Lemma session_inv_drain_flag s : session_inv s -> session_inv (finishLocalDrainAfterSend s).
Proof. intros []. split; done. Qed.

(** A removal either finds that the request is gone or unlinks it, keeps a
    tombstone when asked to, and returns exactly one reservation. *)
Lemma removeRequest_spec s (reg : R) p r addTombstone :
  session_inv s -> heap (table s) !! p = Some r ->
  exists s' reg', removeRequest s reg p addTombstone = Ok (s', reg') /\ session_inv s' /\
    ses_params s' = ses_params s /\
    ((requests (table s) !! req_id r <> Some p /\ s' = s /\ reg' = reg) \/
     (requests (table s) !! req_id r = Some p /\
      requests (table s') = delete (req_id r) (requests (table s)) /\
      reg' = releaseInstance reg (sp_instanceID (ses_params s)) /\
      (addTombstone = true -> tombstones (table s') !! req_id r = Some p))).
Proof.
  intros Hinv Hp. pose proof Hinv as []. unfold removeRequest. rewrite Hp. cbv zeta.
  destruct (bool_decide (requests (table s) !! req_id r = Some p)) eqn:Hq; go_bool; cbn [negb];
    [|eexists _, _; split_and!; [done|done|done|by left]].
  pose proof (remove_table_inv _ _ _ _ _ sv_table0 Hq Hp) as Hrem.
  set (t1 := mkTable _ _ _ _ _ _) in *.
  assert (Ht2 : exists t2, (if addTombstone then
      addTombstoneLocked t1 (max_in_flight_requests (sp_limits (ses_params s))) (req_id r) p else Ok t1) = Ok t2 /\
    table_inv (session_capacity s) t2 /\ requests t2 = requests t1 /\ heap t2 = heap t1 /\
    (addTombstone = true -> tombstones t2 !! req_id r = Some p)).
  { destruct addTombstone; [|by exists t1].
    destruct (tombstone_table_inv (session_capacity s) t1 (req_id r) p r) as (t2 & ? & ? & ? & ? & ?);
      [done|apply lookup_delete_eq|apply (ti_disjoint _ _ sv_table0); eauto|done|done|]. by exists t2. }
  destruct Ht2 as (t2 & -> & Ht2 & Hreq & Hheap & Htomb). cbn [mbind result_bind].
  set (s2 := if addTombstone then store_request (set_table s t2) p (compactForTombstone r) else set_table s t2).
  assert (Hs2 : session_inv s2 /\ ses_params s2 = ses_params s /\ requests (table s2) = requests t2 /\
    tombstones (table s2) = tombstones t2).
  { assert (Hs1 : session_inv (set_table s t2)).
    { split; simpl; try done. intros Hc. destruct (sv_closed0 Hc) as (? & ? & Hall). split_and!; try done.
      rewrite Hreq, Hheap. simpl. intros id q x [_ Hx]%lookup_delete_Some. eauto. }
    unfold s2. destruct addTombstone; [|done]. split_and!; try done. eapply session_inv_store; [done|simpl; by rewrite Hheap|].
    by split_and!. }
  destruct Hs2 as (Hs2 & Hpar & Hrq & Htb).
  match goal with |- context [Ok (?x, _)] => set (s3 := x) end.
  assert (Hs3 : session_inv s3 /\ ses_params s3 = ses_params s2 /\ requests (table s3) = requests (table s2) /\
    tombstones (table s3) = tombstones (table s2)).
  { unfold s3. destruct (isDraining (life s) && _); [|done]. destruct (localDrain (life s)).
    - split_and!; try done. by apply session_inv_drain_flag.
    - destruct (fail_spec s2 drained Hs2) as (? & _ & ? & ? & ?). done. }
  destruct Hs3 as (Hs3 & Hp3 & Hr3 & Ht3). eexists _, _. split; [done|]. split; [done|].
  split; [congruence|]. right. rewrite Hr3, Hrq, Hreq, Hpar, Ht3, Htb. by split_and!.
Qed.

Lemma markDraining_inv s now deadline local :
  session_inv s -> session_inv (markDraining s now deadline local).1.
Proof.
  intros Hinv. pose proof Hinv as []. unfold markDraining. destruct (_ <=? 0); [done|].
  destruct (isClosed (life s)) eqn:Hc; [done|]. split; simpl; try done; congruence.
Qed.

(** A request frame changes the queue and one request. *)
Lemma handleRequestFrame_cases s f :
  credit_typed f ->
  (exists e, handleRequestFrame s f = (s, e)) \/
  exists s1 p r r1 e, handleRequestFrame s f = (store_request s1 p r1, e) /\ queue_step_of s s1 /\
    heap (table s) !! p = Some r /\ request_kept r r1.
Proof.
  intros Hty. unfold handleRequestFrame. cbv zeta.
  match goal with |- context [match ?o with Some p => _ | None => (s, Err _) end] => destruct o as [p|]; [|left; eauto] end.
  destruct (heap (table s) !! p) as [r|] eqn:Hp; [|left; eauto]. destruct (negb _); [left; eauto|].
  destruct (handleInbound r s f) as [[r1 s1] err] eqn:Hh. apply handleInbound_code in Hh as [Hs Hk]; [|done].
  right. exists s1, p, r. eexists _, err. split; [done|]. split; [done|]. split; [done|].
  destruct err as [|e|]; [done| |done]. destruct (errors_Is e ErrQueueFull); [|done].
  eapply request_kept_trans; [exact Hk|apply completeLocalAbort_kept].
Qed.

Lemma session_handleInbound_inv s now f :
  credit_typed f -> session_inv s -> session_inv (session_handleInbound s now f).1.
Proof.
  intros Hty Hinv. unfold session_handleInbound.
  assert (Hreq : session_inv (handleRequestFrame s f).1).
  { destruct (handleRequestFrame_cases s f Hty) as [[e ->]|(s1 & p & r & r1 & e & -> & Hs & Hp & Hk)]; [done|].
    apply (session_inv_store _ _ r); [by eapply session_inv_queue| |done].
    destruct Hs as (_ & _ & _ & -> & _). done. }
  destruct (creq_payload f) as [[]|]; try exact Hreq; [| | |done].
  - eapply session_inv_queue; [apply enqueueControl_step|done].
  - destruct (_ || _); [done|]. by apply session_inv_alive.
  - destruct (negb _); [done|]. pose proof (markDraining_inv s now (drain_AsTime drain) false Hinv) as Hm.
    destruct (markDraining s now _ false) as [s1 [[]|e|]]; [by apply fail_spec|done..].
Qed.

Lemma readLoop_inv s now f : credit_typed f -> session_inv s -> session_inv (readLoop_frame s now f).1.
Proof.
  intros Hty Hinv. unfold readLoop_frame. destruct (validateInbound s f); [|by apply fail_spec..].
  set (s1 := set_alive s _). pose proof (session_inv_alive s (mkKeepalive now (pendingPing (alive s)) (pongReceived (alive s))) Hinv) as H1.
  pose proof (session_handleInbound_inv s1 now f Hty H1) as H2.
  destruct (session_handleInbound s1 now f) as [s2 r]. simpl in H2.
  destruct r as [|e|]; [done| |done]. destruct (errors_Is e ErrQueueFull); [done|]. by apply fail_spec.
Qed.

(** The frames of a queue after a dequeue are among those before it. *)
Definition frames_within (q q' : outboundQueue) : Prop :=
  forall lane f, f ∈ lane_frames q' lane -> f ∈ lane_frames q lane.

Definition dequeue_queue (o : dequeue_outcome) : outboundQueue :=
  match o with Dequeued _ q | DequeueError _ q | Sleeping q => q end.

Lemma queue_inv_token q c :
  queue_inv q -> chan_cap c = 1 -> len (chan_buf c) <= 1 ->
  queue_inv (mkOutboundQueue (lanes q) c (next q) (queued q)).
Proof. intros [] Hc Hl. split; done. Qed.

Lemma dequeue_loop_within fuel pd ctx : forall q,
  queue_inv q ->
  let o := dequeue_loop fuel pd ctx q in
  queue_inv (dequeue_queue o) /\ frames_within q (dequeue_queue o) /\
  match o with Dequeued f _ => exists lane, f ∈ lane_frames q lane | _ => True end.
Proof.
  assert (Hrefl : forall q, frames_within q q) by (by intros ? ? ?).
  induction fuel as [|fuel IH]; intros q Hq; simpl; [done|].
  pose proof (dequeue_pass_spec q Hq) as Hp. destruct (dequeue_pass q) as [[f q']|].
  - destruct Hp as (Hq' & _ & _ & lane & Hl & Hhead & Hne & _). simpl. split; [done|]. split.
    + intros j g Hg. destruct (decide (j = lane)) as [->|Hd]; [rewrite Hhead; by right|].
      by rewrite Hne in Hg.
    + exists lane. rewrite Hhead. by left.
  - pose proof (inv_wake _ Hq) as [Hcap Hlen]. unfold try_recv.
    destruct (chan_buf (wake q)) as [|[] rest] eqn:Hw; [destruct ctx; by split_and!|].
    rewrite len_cons in Hlen. pose proof (len_nonneg rest).
    assert (Hq' : queue_inv (mkOutboundQueue (lanes q) (mkChan (chan_cap (wake q)) rest) (next q) (queued q)))
      by (apply queue_inv_token; simpl; (done || lia)).
    destruct ctx; [destruct pd; [by split_and!|]|]; apply (IH _ Hq').
Qed.

Lemma set_outbound_inv s q :
  session_inv s -> queue_inv q -> frames_within (outbound s) q -> session_inv (set_outbound s q).
Proof.
  intros [] Hq Hw. split; simpl; try done. split; [done|]. intros lane f Hf. simpl.
  eapply sv_outbound0. by apply Hw.
Qed.

Lemma set_life_drainSent s c :
  session_inv s -> session_inv (set_life s (mkLifecycle (ctxErr (life s)) (failOnce (life s)) (drainOnce (life s))
    (terminal (life s)) (isReady (life s)) (isDraining (life s)) (isClosed (life s)) (failureReason (life s))
    (drainTimer (life s)) (localDrain (life s)) c (doneOnce (life s)))).
Proof. intros []. split; done. Qed.

(** A written frame was queued, hence sendable. *)
Lemma writeLoop_spec s pd sendOk :
  session_inv s ->
  session_inv (writeLoop_step s pd sendOk).1 /\
  match (writeLoop_step s pd sendOk).2 with Some f => sendable (ses_params s) f | None => True end.
Proof.
  intros Hinv. pose proof (sv_outbound _ Hinv) as [Hq Hall]. unfold writeLoop_step.
  destruct (dequeue_loop_within 3 pd (ctxErr (life s)) (outbound s) Hq) as (Hq' & Hw & Hf). fold (dequeue pd (ctxErr (life s)) (outbound s)) in *.
  destruct (dequeue pd (ctxErr (life s)) (outbound s)) as [f q|e q|q]; simpl in *;
    [|split; [by apply set_outbound_inv|done]..].
  pose proof (set_outbound_inv _ _ Hinv Hq' Hw) as Hs. destruct sendOk; simpl; [|split; [by apply fail_spec|done]].
  destruct Hf as [lane Hf]. split; [|by eapply Hall].
  destruct (cresp_payload f) as [[| | | | | | | |[d|]]|]; try done. by apply (set_life_drainSent (set_outbound s q)).
Qed.

Lemma keepalive_inv s id : session_inv s -> session_inv (keepalive_tick s id).
Proof.
  intros Hinv. unfold keepalive_tick. destruct (negb _); [by apply fail_spec|].
  destruct (randomNonce id) as [nonce|e|]; [|by apply fail_spec..].
  match goal with |- context [enqueueControl ?x ?c ?p] =>
    pose proof (session_inv_queue _ _ (enqueueControl_step x c p) (session_inv_alive _ _ Hinv)) as Hq;
    destruct (enqueueControl x c p) as [s1 r] end.
  simpl in Hq. destruct r; [done|by apply fail_spec..].
Qed.

Lemma initiateDrain_inv s now deadline why : session_inv s -> session_inv (initiateDrain s now deadline why).1.
Proof.
  intros Hinv. unfold initiateDrain. destruct (negb _); [by apply fail_spec|].
  pose proof (markDraining_inv s now deadline true Hinv) as Hm.
  destruct (markDraining s now deadline true) as [s1 [b|e|]]; simpl in Hm; [|done..].
  match goal with |- context [enqueueControl ?x ?c ?p] =>
    pose proof (session_inv_queue _ _ (enqueueControl_step x c p) Hm) as Hq;
    destruct (enqueueControl x c p) as [s2 r] end.
  simpl in Hq. destruct r; [|by apply fail_spec|done]. destruct b; [by apply session_inv_drain_flag|done].
Qed.

Lemma drain_sent_inv s s' : session_inv s -> drain_sent s = Some s' -> session_inv s'.
Proof.
  intros Hinv. unfold drain_sent. destruct (negb _); [done|]. destruct (try_recv _) as [[u c]|]; simpl; [|done].
  intros [= <-]. apply fail_spec. by apply set_life_drainSent.
Qed.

______________________________

All lines above between those holding "destruct (creq_payload f)" and "intros Hty Hinv. unfold readLoop_frame.", inclusive, must be set down unchanged, and no other line may be included.

  destruct (creq_payload f) as [[]|]; try exact Hreq; [| | |done].
  - eapply session_inv_queue; [apply enqueueControl_step|done].
  - destruct (_ || _); [done|]. by apply session_inv_alive.
  - destruct (negb _); [done|]. pose proof (markDraining_inv s now (drain_AsTime drain) false Hinv) as Hm.
    destruct (markDraining s now _ false) as [s1 [[]|e|]]; [by apply fail_spec|done..].
Qed.

Lemma readLoop_inv s now f : credit_typed f -> session_inv s -> session_inv (readLoop_frame s now f).1.
Proof.
  intros Hty Hinv. unfold readLoop_frame. destruct (validateInbound s f); [|by apply fail_spec..].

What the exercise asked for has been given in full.